This Folland Gnat F1 was at RAF Cosford.
The Folland Gnat is a British compact swept-wing subsonic fighter aircraft that was developed and produced by Folland Aircraft. Envisioned as an affordable light fighter in contrast to the rising cost and size of typical combat aircraft, it was procured as a trainer aircraft for the Royal Air Force as well as by export customers, who used the Gnat in both combat and training capacities.
The single-seat Gnat F1 fighter was the forerunner of the two-seat Gnat T1 trainer which achieved fame with the ‘Red Arrows’ aerobatic team.
Its aerobatic qualities led to the formation of the Yellowjacks aerobatic team in 1964, leading to the foundation of the world famous Red Arrows the following year. The team flew their red Gnats for fourteen years until they were replaced by the British Aerospace Hawk at the end of the 1979 season.
Designed by Folland’s chief engineer, Mr W Petter, the Gnat represented an attempt to move away from the increasing size and cost of modern fighter aircraft.

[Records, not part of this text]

(* ===== verification/DhcpState.v ===== *)
(** * The DHCP server's state and its surroundings

    The members of [DhcpServer] (src/dhcp/DhcpServer.h), what the server asks
    of the network stack and the clock, and the monad its methods run in: every
    external answer is indexed by the number of the call, so two readings of
    the clock in one handler may differ. *)
From S2P Require Import Prelude StdMap DeclinedAddresses AllowedList.

Module DhcpState.

Inductive DhcpServerState := STOPPED | RUNNING | ERROR.

Record DhcpLease := mkLease { mac : bytes; ip : Z; expiry : Z; hostname : bytes }.

Record StaticEntry := mkStatic {
  sMac : bytes;
  sIp : Z;
  gatewayIp : Z;
  useGateway : bool;
  sEnabled : bool;
  useDns : bool;
}.

(** The members cached by [start] and changed only by the settings pages. *)
Record Config := mkConfig {
  serverIp : Z;
  serverNetmask : Z;
  serverGateway : Z;
  rangeStart : Z;
  rangeEnd : Z;
  leaseTimeSec : Z;
  dnsMode : bytes;
  dnsManualIp : Z;
  dnsServerRunning : bool;
  maxLeaseEntries : Z;
  maxLeaseEntriesEffective : Z;
  staticBindings : list StaticEntry;
  allowOnly : bool;
  allowedList : AllowedList.state;
  allowedStaticRefs : list AllowedList.StaticRef;
  allowedStorage : bool;
}.

(** What the server puts into the world: a datagram, or an event for the REST
    logger with the fields it passes. *)
Inductive Effect :=
  | Sent (destIp destPort : Z) (data : bytes)
  | RestEvent (event macText ipText maskText gatewayText dnsText : bytes) (leaseTime : Z).

Record Server := mkServer {
  cfg : Config;
  status : DhcpServerState;
  leases : list (Z * DhcpLease);
  declined : Declined.table;
  leaseLimitRejects : Z;
  tick : nat;           (** external calls made so far *)
  out : list Effect;    (** effects, latest last *)
}.

(** The network stack and the clock, as parameters: the answer to the [n]-th
    external call. *)
Record Env := mkEnv {
  timer_us : nat → Z;                     (** [esp_timer_get_time] *)
  arpProbeIp : nat → Z → option bytes;    (** the owner that answered *)
  icmpProbeIp : nat → Z → bool;
  arpTable : nat → list (Z * bytes);      (** the entries of lwIP's ARP cache *)
  ptrQuery : nat → Z → Z → bytes;         (** [PtrProbe::query] *)
  nbstatQuery : nat → Z → bytes;          (** [NbstatProbe::query] *)
}.

(** ** The monad *)

Definition M (A : Type) : Type := Server → run (A * Server).

#[export] Instance M_ret : MRet M := λ A a s, Done (a, s).
#[export] Instance M_bind : MBind M := λ A B f m s,
  match m s with
  | Done (a, s') => f a s'
  | OutOfBounds => OutOfBounds
  | OutOfFuel => OutOfFuel
  end.

Definition gets {A} (f : Server → A) : M A := λ s, Done (f s, s).
Definition modify (f : Server → Server) : M unit := λ s, Done (tt, f s).
Definition lift {A} (r : run A) : M A := λ s,
  match r with
  | Done a => Done (a, s)
  | OutOfBounds => OutOfBounds
  | OutOfFuel => OutOfFuel
  end.

(** One external call: the answer is the environment's for this call. *)
Definition external {A} (f : nat → A) : M A := λ s,
  Done (f (tick s), mkServer (cfg s) (status s) (leases s) (declined s)
                      (leaseLimitRejects s) (S (tick s)) (out s)).

Definition set_leases (l : list (Z * DhcpLease)) (s : Server) : Server :=
  mkServer (cfg s) (status s) l (declined s) (leaseLimitRejects s) (tick s) (out s).
Definition set_declined (t : Declined.table) (s : Server) : Server :=
  mkServer (cfg s) (status s) (leases s) t (leaseLimitRejects s) (tick s) (out s).
Definition set_rejects (n : Z) (s : Server) : Server :=
  mkServer (cfg s) (status s) (leases s) (declined s) n (tick s) (out s).
Definition set_cfg (c : Config) (s : Server) : Server :=
  mkServer c (status s) (leases s) (declined s) (leaseLimitRejects s) (tick s) (out s).
Definition set_status (x : DhcpServerState) (s : Server) : Server :=
  mkServer (cfg s) x (leases s) (declined s) (leaseLimitRejects s) (tick s) (out s).
Definition emit (e : Effect) (s : Server) : Server :=
  mkServer (cfg s) (status s) (leases s) (declined s) (leaseLimitRejects s) (tick s)
    (out s ++ [e]).

(** ** Runs with a postcondition

    [spec m s Q]: run from [s], [m] completes, and its result and final state
    satisfy [Q].  Total correctness: out of bounds and out of fuel are false. *)
Definition spec {A} (m : M A) (s : Server) (Q : A → Server → Prop) : Prop :=
  ∃ a s', m s = Done (a, s') ∧ Q a s'.

Lemma spec_ret {A} (a : A) s (Q : A → Server → Prop) : Q a s → spec (mret a) s Q.
Proof. intros. by exists a, s. Qed.

Lemma spec_bind {A B} (m : M A) (f : A → M B) s (Q : B → Server → Prop) :
  spec m s (λ a s', spec (f a) s' Q) → spec (m ≫= f) s Q.
Proof.
  intros (a & s1 & E & b & s2 & E2 & HQ). exists b, s2. split; [|done].
  unfold mbind, M_bind. by rewrite E.
Qed.

Lemma spec_gets {A} (f : Server → A) s (Q : A → Server → Prop) :
  Q (f s) s → spec (gets f) s Q.
Proof. intros. by exists (f s), s. Qed.

Lemma spec_modify (f : Server → Server) s (Q : unit → Server → Prop) :
  Q tt (f s) → spec (modify f) s Q.
Proof. intros. by exists tt, (f s). Qed.

Lemma spec_lift {A} (r : run A) a s (Q : A → Server → Prop) :
  r = Done a → Q a s → spec (lift r) s Q.
Proof. intros -> ?. by exists a, s. Qed.

Lemma spec_external {A} (f : nat → A) s (Q : A → Server → Prop) :
  (let s' := mkServer (cfg s) (status s) (leases s) (declined s)
               (leaseLimitRejects s) (S (tick s)) (out s) in Q (f (tick s)) s') →
  spec (external f) s Q.
Proof. intros. by eexists _, _. Qed.

Lemma spec_mono {A} (m : M A) s (Q Q' : A → Server → Prop) :
  (∀ a s', Q a s' → Q' a s') → spec m s Q → spec m s Q'.
Proof. intros HQ (a & s' & E & H). exists a, s'. eauto. Qed.

Lemma spec_eq {A} (m m' : M A) s (Q : A → Server → Prop) :
  m s = m' s → spec m' s Q → spec m s Q.
Proof. unfold spec. by intros ->. Qed.

(** From a completed run to its postcondition. *)
Lemma spec_run {A} (m : M A) s (Q : A → Server → Prop) a s' :
  spec m s Q → m s = Done (a, s') → Q a s'.
Proof. intros (b & s2 & E & HQ) E2. rewrite E in E2. by simplify_eq. Qed.

Lemma bind_lift_done {A B} (a : A) (f : A → M B) s : (lift (Done a) ≫= f) s = f a s.
Proof. done. Qed.
Lemma bind_gets {A B} (g : Server → A) (f : A → M B) s : (gets g ≫= f) s = f (g s) s.
Proof. done. Qed.
Lemma bind_const {A B} (a : A) (f : A → M B) s : ((λ s, Done (a, s)) ≫= f) s = f a s.
Proof. done. Qed.

(** ** How operations move the state *)

(** [moved s s']: nothing but the lease table, the refusal counter and the
    number of external calls may differ. *)
Record moved (s s' : Server) : Prop := {
  moved_cfg : cfg s' = cfg s;
  moved_status : status s' = status s;
  moved_declined : declined s' = declined s;
  moved_out : out s' = out s;
  moved_tick : (tick s <= tick s')%nat;
}.

(** [ticked s s']: only questions were asked. *)
Definition ticked (s s' : Server) : Prop :=
  moved s s' ∧ leases s' = leases s ∧ leaseLimitRejects s' = leaseLimitRejects s.

#[export] Instance moved_preorder : PreOrder moved.
Proof.
  split; [by split|]. intros s1 s2 s3 [] []. split; congruence || lia.
Qed.

#[export] Instance ticked_preorder : PreOrder ticked.
Proof.
  split; [by split|]. intros s1 s2 s3 (Hm & Hl & Hr) (Hm' & Hl' & Hr').
  split; [by etrans|]. split; congruence.
Qed.

Lemma ticked_moved s s' : ticked s s' → moved s s'.
Proof. by intros []. Qed.
Lemma ticked_leases s s' : ticked s s' → leases s' = leases s.
Proof. by intros (_ & ? & _). Qed.
Lemma ticked_cfg s s' : ticked s s' → cfg s' = cfg s.
Proof. by intros ([] & _). Qed.
Lemma ticked_declined s s' : ticked s s' → declined s' = declined s.
Proof. by intros ([] & _). Qed.

Create HintDb dhcp.
#[export] Hint Resolve ticked_moved : dhcp.

Lemma spec_external_ticked {A} (f : nat → A) s (Q : A → Server → Prop) :
  (∀ s', ticked s s' → (tick s < tick s')%nat → Q (f (tick s)) s') → spec (external f) s Q.
Proof.
  intros H. apply spec_external. apply H; [|cbn; lia].
  split; [split|]; cbn; (done || lia).
Qed.

End DhcpState.

#[global] Typeclasses Opaque DhcpState.M.

(** One step of a monadic program. *)
Ltac mstep :=
  match goal with
  | |- DhcpState.spec (mbind _ _) _ _ => apply DhcpState.spec_bind
  | |- DhcpState.spec (mret _) _ _ => apply DhcpState.spec_ret
  | |- DhcpState.spec (DhcpState.gets _) _ _ => apply DhcpState.spec_gets
  | |- DhcpState.spec (DhcpState.modify _) _ _ => apply DhcpState.spec_modify
  end.
(** The walk of [findNode]: the index found (or [-1]) and the nodes seen. *)
Fixpoint find_walk (fuel : nat) (ns : list Node) (idx : Z) (h : Z) (nm : bytes) (q seen : Z)
  : run (Z * Z) :=
  match fuel with
  | O => OutOfFuel
  | S f =>
      if idx <? 0 then mret (-1, seen)
      else
        n ← rdNode ns idx;
        if matchesKey h nm q n then mret (idx, seen + 1)
        else find_walk f ns (next n) h nm q (seen + 1)
  end.

Definition findNode (p : Pool) (b : nat) (h : Z) (nm : bytes) (q : Z) : run (Z * Z) :=
  head ← rdBucket p b;
  find_walk (walkFuel p) (nodes p) head h nm q 0.

Definition allocNode (p : Pool) : run (Z * Pool) :=
  if freeHead p <? 0 then mret (-1, p)
  else
    n ← rdNode (nodes p) (freeHead p);
    mret (freeHead p, setFree (next n) (setNode (freeHead p) (set_next (-1) n) p)).

Definition freeNode (idx : Z) (p : Pool) : run Pool :=
  n ← rdNode (nodes p) idx;
  mret (setFree idx (setNode idx (set_next (freeHead p) n) p)).

(** The walk of [unlinkNode]. *)
Fixpoint unlink_walk (fuel : nat) (b : nat) (idx prev cur : Z) (p : Pool) : run Pool :=
  match fuel with
  | O => OutOfFuel
  | S f =>
      if cur <? 0 then mret p
      else
        n ← rdNode (nodes p) cur;
        if cur =? idx then
          p ← (if prev <? 0 then mret (setBucket b (next n) p)
               else m ← rdNode (nodes p) prev; mret (setNode prev (set_next (next n) m) p));
          p ← freeNode idx p;
          mret (setEntries (entries p - 1) p)
        else unlink_walk f b idx cur (next n) p
  end.

Definition unlinkNode (b : nat) (idx : Z) (p : Pool) : run Pool :=
  head ← rdBucket p b;
  unlink_walk (walkFuel p) b idx (-1) head p.

(** The state of the victim scan. *)
Record Scan := mkScan { best : Z; bestUses : Z; bestAge : Z; bestBucket : nat; seen : Z }.

Definition scanNode (now : Z) (b : nat) (idx : Z) (n : Node) (s : Scan) : Scan :=
  let s := mkScan (best s) (bestUses s) (bestAge s) (bestBucket s) (seen s + 1) in
  if (0 <=? best s) && (bestUses s <? uses n) then s
  else
    let age := elapsedMs now (storedMs n) in
    if (0 <=? best s) && (uses n =? bestUses s) && (age <=? bestAge s) then s
    else mkScan idx (uses n) age b (seen s).

Fixpoint scan_chain (fuel : nat) (ns : list Node) (now : Z) (b : nat) (idx : Z) (s : Scan)
  : run Scan :=
  match fuel with
  | O => OutOfFuel
  | S f =>
      if idx <? 0 then mret s
      else n ← rdNode ns idx; scan_chain f ns now b (next n) (scanNode now b idx n s)
  end.

Fixpoint scan_buckets (bs : list Z) (p : Pool) (now : Z) (b : nat) (s : Scan) : run Scan :=
  match bs with
  | [] => mret s
  | h :: bs' =>
      s ← scan_chain (walkFuel p) (nodes p) now b h s;
      scan_buckets bs' p now (S b) s
  end.

Definition findEvictVictim (p : Pool) (now : Z) : run Scan :=
  scan_buckets (buckets p) p now 0 (mkScan (-1) UINT32_MAX 0 0 0).

(** The free-node stack and the empty buckets [enable] and [clear] build. *)
Fixpoint pushFree (ns : list Node) (i : nat) (head : Z) : list Node * Z :=
  match ns with
  | [] => ([], head)
  | n :: ns' =>
      let '(rest, h) := pushFree ns' (S i) (Z.of_nat i) in (set_next head n :: rest, h)
  end.

Definition emptyPool (numBuckets : nat) (ns : list Node) : Pool :=
  let '(ns, head) := pushFree ns 0 (-1) in
  mkPool (replicate numBuckets (-1)) ns head 0.

(** ** Chains *)

Definition nodeAt (ns : list Node) (i : nat) : Node := default zeroNode (ns !! i).
(** Rewriting a record's fields in place. *)
Lemma holds_update p chains free M i n : holds p chains free M → i ∈ concat chains →
  next n = next (nodeAt (nodes p) i) → hash n = hash (nodeAt (nodes p) i) →
  keyOf n = keyOf (nodeAt (nodes p) i) → okArrays n →
  holds (setNode (Z.of_nat i) n p) chains free (<[keyOf n := recOf n]> M).
Proof.
  intros Hh Hi Hn Hha Hk Hok.
  assert (Hib : (i < length (nodes p))%nat).
  { apply (wf_bound _ _ _ _ (holds_wf _ _ _ _ Hh)). apply elem_of_app. by left. }
  pose proof (wf_update _ _ _ _ i n (holds_wf _ _ _ _ Hh) Hib Hn Hha Hk) as Hwf'.
  split; [done|..].
  - rewrite setNode_nat. cbn [nodes]. intros j.
    destruct (decide (i = j)) as [<-|]; [by rewrite nodeAt_insert|].
    rewrite nodeAt_insert_ne by done. apply Hh.
  - symmetry. apply list_elem_of_split in Hi as (l1 & l2 & Hc). rewrite Hc.
    pose proof (wf_nodup _ _ _ _ (holds_wf _ _ _ _ Hh)) as Hnd.
    apply NoDup_app in Hnd as (Hnd & _ & _). rewrite Hc, <- Permutation_middle in Hnd.
    apply NoDup_cons in Hnd as [Hni _].
    assert (Hkeys : NoDup (recs (nodes (setNode (Z.of_nat i) n p)) (concat chains)).*1).
    { rewrite recs_keys. apply (wf_keys _ _ _ _ Hwf'). }
    rewrite Hc in Hkeys. rewrite setNode_nat in *. cbn [nodes] in *.
    rewrite (holds_insert_map (l1 ++ i :: l2) (l1 ++ l2) (nodes p) (<[i := n]> (nodes p)) i (keyOf n) (recOf n)
      (list_to_map (recs (nodes p) (l1 ++ l2)))); [| |done|done| | |].
    + rewrite (holds_map _ _ _ _ Hh), Hc.
      rewrite (holds_insert_map (l1 ++ i :: l2) (l1 ++ l2) (nodes p) (nodes p) i (keyOf n)
        (recOf (nodeAt (nodes p) i)) (list_to_map (recs (nodes p) (l1 ++ l2))));
        [by rewrite insert_insert_eq|by rewrite Permutation_middle| |done..].
      rewrite recs_keys, <- Hc. apply (wf_keys _ _ _ _ (holds_wf _ _ _ _ Hh)).
    + by rewrite Permutation_middle.
    + apply recs_ext. intros j Hj. rewrite nodeAt_insert_ne; [done|]. by intros ->.
    + by rewrite nodeAt_insert.
    + by rewrite nodeAt_insert.
Qed.

End InternalDnsCache.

The prototype Gnat was built as a private venture by Folland and first flew in July 1955. In test flights the Gnat proved itself to be a highly manoeuvrable aircraft, with a good turn of speed. However, although the aircraft was favourably received by the pilots at the Aircraft and Armament Experimental Establishment, pressure to cut defence spending meant the Gnat F1 was not ordered for the RAF.
Several other Air Forces were attracted to the idea of a low-cost fighter. Finland purchased thirteen Gnat F1s, some of these being converted for reconnaissance work, whilst India bought forty.